[Task goal]
The stretch wanted below opens at the line containing "done. rewrite !sget_bind. fields." and closes at the line containing "request is called". Please return it exactly, with no other lines.

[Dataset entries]
*** Block opens ***

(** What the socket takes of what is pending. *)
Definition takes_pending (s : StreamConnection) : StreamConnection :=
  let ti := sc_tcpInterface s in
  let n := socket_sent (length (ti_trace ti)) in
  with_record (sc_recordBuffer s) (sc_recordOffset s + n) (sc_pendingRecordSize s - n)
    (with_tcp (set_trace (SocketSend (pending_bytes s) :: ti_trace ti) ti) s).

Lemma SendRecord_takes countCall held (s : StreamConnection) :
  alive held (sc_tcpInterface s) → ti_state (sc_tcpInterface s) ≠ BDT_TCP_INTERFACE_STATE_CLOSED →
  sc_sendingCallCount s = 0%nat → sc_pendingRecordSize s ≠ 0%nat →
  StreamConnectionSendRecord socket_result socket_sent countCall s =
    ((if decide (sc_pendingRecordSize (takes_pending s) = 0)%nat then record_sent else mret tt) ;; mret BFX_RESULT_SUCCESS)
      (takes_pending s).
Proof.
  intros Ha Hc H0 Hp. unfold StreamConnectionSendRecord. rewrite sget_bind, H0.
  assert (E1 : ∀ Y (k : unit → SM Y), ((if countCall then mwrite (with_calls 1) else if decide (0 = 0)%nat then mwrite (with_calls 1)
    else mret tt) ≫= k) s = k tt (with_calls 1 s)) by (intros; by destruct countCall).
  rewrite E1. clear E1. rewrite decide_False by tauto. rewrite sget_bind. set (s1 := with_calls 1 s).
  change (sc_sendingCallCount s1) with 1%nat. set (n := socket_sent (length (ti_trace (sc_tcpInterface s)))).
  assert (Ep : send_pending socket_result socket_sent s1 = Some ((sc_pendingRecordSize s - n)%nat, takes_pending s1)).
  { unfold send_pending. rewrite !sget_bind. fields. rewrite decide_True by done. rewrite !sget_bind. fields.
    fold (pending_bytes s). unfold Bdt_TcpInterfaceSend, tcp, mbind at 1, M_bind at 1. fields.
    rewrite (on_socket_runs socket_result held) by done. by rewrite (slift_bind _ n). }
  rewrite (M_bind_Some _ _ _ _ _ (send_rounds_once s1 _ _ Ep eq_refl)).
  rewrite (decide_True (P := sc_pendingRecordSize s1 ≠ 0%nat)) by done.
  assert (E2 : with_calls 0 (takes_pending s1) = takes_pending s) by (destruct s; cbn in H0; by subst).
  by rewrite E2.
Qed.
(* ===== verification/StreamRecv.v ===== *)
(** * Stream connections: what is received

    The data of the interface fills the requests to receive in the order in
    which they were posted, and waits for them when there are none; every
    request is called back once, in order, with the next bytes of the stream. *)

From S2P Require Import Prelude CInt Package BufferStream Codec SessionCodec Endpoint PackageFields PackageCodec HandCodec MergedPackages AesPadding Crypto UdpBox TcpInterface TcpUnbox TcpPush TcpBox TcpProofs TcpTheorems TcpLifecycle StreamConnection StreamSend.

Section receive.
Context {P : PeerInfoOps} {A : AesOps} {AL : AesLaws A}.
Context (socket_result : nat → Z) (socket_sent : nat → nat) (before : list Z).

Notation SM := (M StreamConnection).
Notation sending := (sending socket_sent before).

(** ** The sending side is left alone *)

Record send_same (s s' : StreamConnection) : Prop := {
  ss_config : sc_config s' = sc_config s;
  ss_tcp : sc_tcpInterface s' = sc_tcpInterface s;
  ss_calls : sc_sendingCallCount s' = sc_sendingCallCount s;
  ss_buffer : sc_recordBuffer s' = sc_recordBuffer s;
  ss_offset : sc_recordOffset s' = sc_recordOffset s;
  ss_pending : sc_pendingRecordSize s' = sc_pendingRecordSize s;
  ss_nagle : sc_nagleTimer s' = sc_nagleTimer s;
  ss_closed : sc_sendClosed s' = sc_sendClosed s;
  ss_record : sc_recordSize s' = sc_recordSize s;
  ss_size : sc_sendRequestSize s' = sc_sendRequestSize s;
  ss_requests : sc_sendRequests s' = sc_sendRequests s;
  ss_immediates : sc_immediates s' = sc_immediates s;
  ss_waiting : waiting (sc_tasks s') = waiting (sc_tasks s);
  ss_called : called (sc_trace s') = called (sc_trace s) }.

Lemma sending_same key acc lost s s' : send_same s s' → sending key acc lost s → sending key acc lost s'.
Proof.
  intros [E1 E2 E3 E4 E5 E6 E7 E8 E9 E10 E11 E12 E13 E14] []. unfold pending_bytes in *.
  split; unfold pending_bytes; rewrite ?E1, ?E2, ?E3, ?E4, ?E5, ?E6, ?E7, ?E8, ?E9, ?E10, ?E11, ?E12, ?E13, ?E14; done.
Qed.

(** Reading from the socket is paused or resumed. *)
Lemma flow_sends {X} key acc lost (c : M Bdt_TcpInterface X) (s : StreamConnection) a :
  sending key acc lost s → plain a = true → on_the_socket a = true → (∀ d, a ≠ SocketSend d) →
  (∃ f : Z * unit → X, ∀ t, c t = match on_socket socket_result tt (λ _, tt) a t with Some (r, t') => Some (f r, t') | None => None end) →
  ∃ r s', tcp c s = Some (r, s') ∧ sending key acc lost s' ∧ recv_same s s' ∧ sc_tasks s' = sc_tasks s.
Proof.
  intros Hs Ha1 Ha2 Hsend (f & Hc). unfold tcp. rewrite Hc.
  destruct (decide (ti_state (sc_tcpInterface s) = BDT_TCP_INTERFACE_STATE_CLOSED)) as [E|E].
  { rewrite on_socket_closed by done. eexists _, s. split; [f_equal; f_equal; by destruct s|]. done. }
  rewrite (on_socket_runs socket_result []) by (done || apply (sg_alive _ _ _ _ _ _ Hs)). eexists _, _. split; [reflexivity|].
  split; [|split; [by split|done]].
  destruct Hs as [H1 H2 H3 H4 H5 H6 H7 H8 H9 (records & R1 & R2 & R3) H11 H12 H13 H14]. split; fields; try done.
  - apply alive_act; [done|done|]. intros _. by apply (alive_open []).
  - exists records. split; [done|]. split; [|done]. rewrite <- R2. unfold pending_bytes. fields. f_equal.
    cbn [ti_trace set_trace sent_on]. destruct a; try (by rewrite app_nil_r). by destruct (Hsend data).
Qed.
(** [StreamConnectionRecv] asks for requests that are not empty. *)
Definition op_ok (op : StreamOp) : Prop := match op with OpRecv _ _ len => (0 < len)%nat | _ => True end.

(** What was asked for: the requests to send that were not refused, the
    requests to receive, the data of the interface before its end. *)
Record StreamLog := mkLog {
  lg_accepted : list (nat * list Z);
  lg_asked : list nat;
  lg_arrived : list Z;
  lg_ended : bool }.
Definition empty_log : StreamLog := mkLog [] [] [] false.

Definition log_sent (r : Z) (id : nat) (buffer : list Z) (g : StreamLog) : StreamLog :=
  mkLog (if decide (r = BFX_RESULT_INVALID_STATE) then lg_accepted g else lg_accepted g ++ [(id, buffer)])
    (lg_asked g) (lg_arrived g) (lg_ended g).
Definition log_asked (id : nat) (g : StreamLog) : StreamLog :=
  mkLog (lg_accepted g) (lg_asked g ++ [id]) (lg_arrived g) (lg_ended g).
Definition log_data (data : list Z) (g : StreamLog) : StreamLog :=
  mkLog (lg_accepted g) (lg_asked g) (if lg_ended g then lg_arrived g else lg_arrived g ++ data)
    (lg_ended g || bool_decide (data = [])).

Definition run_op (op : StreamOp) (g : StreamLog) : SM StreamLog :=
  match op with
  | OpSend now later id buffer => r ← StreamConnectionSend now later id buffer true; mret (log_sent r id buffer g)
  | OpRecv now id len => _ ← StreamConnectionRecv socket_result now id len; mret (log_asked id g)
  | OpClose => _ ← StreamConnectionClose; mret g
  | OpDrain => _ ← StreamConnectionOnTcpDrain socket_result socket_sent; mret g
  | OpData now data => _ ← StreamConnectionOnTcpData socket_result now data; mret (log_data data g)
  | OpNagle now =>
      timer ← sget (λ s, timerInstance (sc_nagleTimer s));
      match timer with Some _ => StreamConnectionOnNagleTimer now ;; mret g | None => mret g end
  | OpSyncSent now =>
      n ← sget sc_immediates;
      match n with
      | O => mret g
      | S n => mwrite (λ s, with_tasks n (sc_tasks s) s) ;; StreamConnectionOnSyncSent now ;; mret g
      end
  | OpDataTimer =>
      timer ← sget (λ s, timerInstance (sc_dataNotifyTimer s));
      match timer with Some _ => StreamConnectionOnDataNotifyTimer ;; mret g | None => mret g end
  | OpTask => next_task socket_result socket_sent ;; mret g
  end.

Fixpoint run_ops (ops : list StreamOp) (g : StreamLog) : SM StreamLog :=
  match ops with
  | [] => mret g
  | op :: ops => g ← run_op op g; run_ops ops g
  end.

*** Block closes ***

[Output below]
  { unfold send_pending. rewrite !sget_bind. fields. rewrite decide_True by done. rewrite !sget_bind. fields.
    fold (pending_bytes s). unfold Bdt_TcpInterfaceSend, tcp, mbind at 1, M_bind at 1. fields.
    rewrite (on_socket_runs socket_result held) by done. by rewrite (slift_bind _ n). }
  rewrite (M_bind_Some _ _ _ _ _ (send_rounds_once s1 _ _ Ep eq_refl)).
  rewrite (decide_True (P := sc_pendingRecordSize s1 ≠ 0%nat)) by done.
  assert (E2 : with_calls 0 (takes_pending s1) = takes_pending s) by (destruct s; cbn in H0; by subst).
  by rewrite E2.
Qed.
(* ===== verification/StreamRecv.v ===== *)
(** * Stream connections: what is received

    The data of the interface fills the requests to receive in the order in
    which they were posted, and waits for them when there are none; every
    request is called back once, in order, with the next bytes of the stream. *)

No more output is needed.